Black Pearl, precious little girl, let me put you up where you belong.

Black Pearl, the 1969 hit for Sonny Charles and the Checkmates, was the song that kicked me into the musical spotlight in Aotearoa. It was 1990, and I was just trying to be useful. My mates were rattling the cage inside the criminal justice system, education, health, media, and on the streets. In those days, thoughts of us being board members, chief executives or running our own companies were, well, non-existent.

We just wanted to be visible. That big ol’ glass ceiling Pakeha women talk about? Maori women couldn’t even see the damn thing. We were still outside banging on the door, trying to get in. Most of us still are.

So we packed the music video full of wahine Maori of all ages, shapes and sizes. Eight months pregnant with my son Kimiora Hikurangi, I was all shapes and sizes myself.

The video was a deliberate celebratio­n that, against all odds, Maori women are still here. When you don’t hear your language on the radio or see yourselves on television, it’s easy to get the impression you don’t count.

Black Pearl took off, up the charts.

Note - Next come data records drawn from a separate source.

(** ** More on whole sessions *)

Lemma remove_app_length_le (index : Z) (self : DataManager) :
  (length (apps_data (remove_app index self)) ≤ length (apps_data self))%nat.
Proof.
  destruct (decide (0 ≤ index < Z.of_nat (length (apps_data self))))
    as [Hin | Hout].
  - pose proof (remove_app_length index self Hin). lia.
  - by rewrite remove_app_out_of_range.
Qed.

Lemma callback_length_le (add_clicks : Z) (remove_clicks : list Z)
    (triggered : triggered_id) (app_name : option string)
    (hours minutes seconds opens : Py.value) (self : DataManager) :
  (length (apps_data
             (add_app_callback add_clicks remove_clicks triggered app_name
                hours minutes seconds opens self).2)
   ≤ length (apps_data self) +
     (if triggered is AddAppBtn then 1 else 0))%nat.
Proof.
  unfold add_app_callback. destruct triggered as [| |index].
  - cbn [snd]. lia.
  - destruct (0 <? add_clicks); cbn [snd]; [|lia].
    destruct (validate app_name hours minutes seconds opens)
      as [e | [[[h m] s] o]]; cbn [snd]; [lia|].
    rewrite add_app_length. lia.
  - destruct (PyList.getitem remove_clicks index) as [clicks|];
      cbn [snd]; [|lia].
    destruct (0 <? clicks); [|lia].
    pose proof (remove_app_length_le index self). lia.
Qed.

Lemma foldl_step_length (actions : list action) (self : DataManager) :
  (length (apps_data (foldl step self actions))
   ≤ length (apps_data self) + length (List.filter is_add actions))%nat.
Proof.
  revert self. induction actions as [|a actions IH]; intros self; simpl.
  - lia.
  - etrans; [apply IH|].
    destruct a as [add_clicks remove_clicks triggered app_name
                     hours minutes seconds opens | store n_clicks d c].
    + pose proof (callback_length_le add_clicks remove_clicks triggered
                    app_name hours minutes seconds opens self) as Hle.
      simpl. destruct triggered; simpl in *; lia.
    + simpl. lia.
Qed.

(** X15: a session never holds more entries than the number of "Add App"
    presses it has seen; submissions add and remove nothing. *)
Theorem session_size_bounded_by_adds (actions : list action) :
  (length (get_apps_data (run actions))
   ≤ length (List.filter is_add actions))%nat ∧
  ∀ (store : store_call → option string) (n_clicks : Z)
    (date_input collection_name : option string),
    run (actions ++ [Submit store n_clicks date_input collection_name]) =
    run actions.
Proof.
  split.
  - apply (foldl_step_length actions init).
  - intros. unfold run. by rewrite foldl_app.
Qed.

Lemma dict_lookup_elem {V} (kvs : list (string * V)) (k : string) (v : V) :
  PyList.dict kvs !! k = Some v → (k, v) ∈ kvs.
Proof.
  induction kvs as [|[k' v'] kvs IH] using rev_ind; [done|].
  rewrite dict_snoc, elem_of_app, list_elem_of_singleton.
  destruct (decide (k' = k)) as [-> | Hne].
  - rewrite lookup_insert_eq. intros [= ->]. by right.
  - rewrite lookup_insert_ne by done. intros Hk. left. by apply IH.
Qed.

Lemma spec_total_le (f : app_data → Z) (bound : Z) (entries : list app_data) :
  Forall (λ e, f e ≤ bound) entries →
  spec_total f entries ≤ bound * Z.of_nat (length entries).
Proof. induction 1; simpl length; simpl spec_total; lia. Qed.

Strangers would rock up with a hug, and say: “Thank you for making me feel proud to be a Maori woman,” then disappear, leaving me teary.

Not long after the release, June Jackson, my mother-in-law at the time, suggested we throw a Black Pearl party in the middle of Mangere as a treat for kuia who didn’t get out much. The venue was the Nga Whare Waatea night markets. It didn’t have proper walls, just bits of tarpaulin. No one cared.

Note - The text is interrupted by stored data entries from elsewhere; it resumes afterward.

(** What the LDAP renderer renders in the place of a condition: an
    [NE(f, v)] is replaced by [NOT(EQ(f, v))]. *)
Definition NE_as_NOT_EQ (c : Condition) : Condition :=
  match c with
  | Comparison ComparisonType.NE field value =>
      Compound CompoundOperator.NOT [EQ field value]
  | _ => c
  end.

(** [self.to_str(condition)]. Each call of [self.to_str] takes one
    unit of fuel. *)
Fixpoint to_str_fuel (fuel : nat) (self : Renderer) (condition : Condition)
    : result string :=
  match fuel with
  | 0 => OutOfFuel
  | S fuel =>
      match self with
      | LdapRenderer => LdapRenderer_to_str self (to_str_fuel fuel self) condition
      | _ => Renderer_to_str self (to_str_fuel fuel self) condition
      end
  end.

(** The number of nested calls of [self.to_str] that a condition
    takes: an [NE] is wrapped by the LDAP renderer and takes two. *)
Fixpoint rank (c : Condition) : nat :=
  match c with
  | Expression _ => 1
  | Comparison cls _ _ => if decide (cls = ComparisonType.NE) then 2 else 1
  | Compound _ comps => S (foldr (λ item n, rank item `max` n) 0 comps)
  end.

(** [to_str], with the fuel that [to_str_fuel_enough] shows to be
    enough. *)
Definition to_str (self : Renderer) (condition : Condition) : result string :=
  to_str_fuel (rank condition) self condition.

June was a cleaner. She made the best chutney around. She also backed a vision by Anzac Wallace to create a welcoming space for Maori in the heart of Mangere, particular­ly those with weak ties to iwi. The longest-serving member of the Parole Board, June created a programme to help reintegrat­e inmates into society. It was run by a neat bunch of matriarchs.

Auckland was full of dynamic kuia who were surrogate mums and nans for many of us.

There was Haupai (Nanny Jack) Tawhara, a Tuhoe kuia and a fixture on the streets of South Auckland. Her trademark white gloves were as spotless as the rest of her Maori Warden uniform.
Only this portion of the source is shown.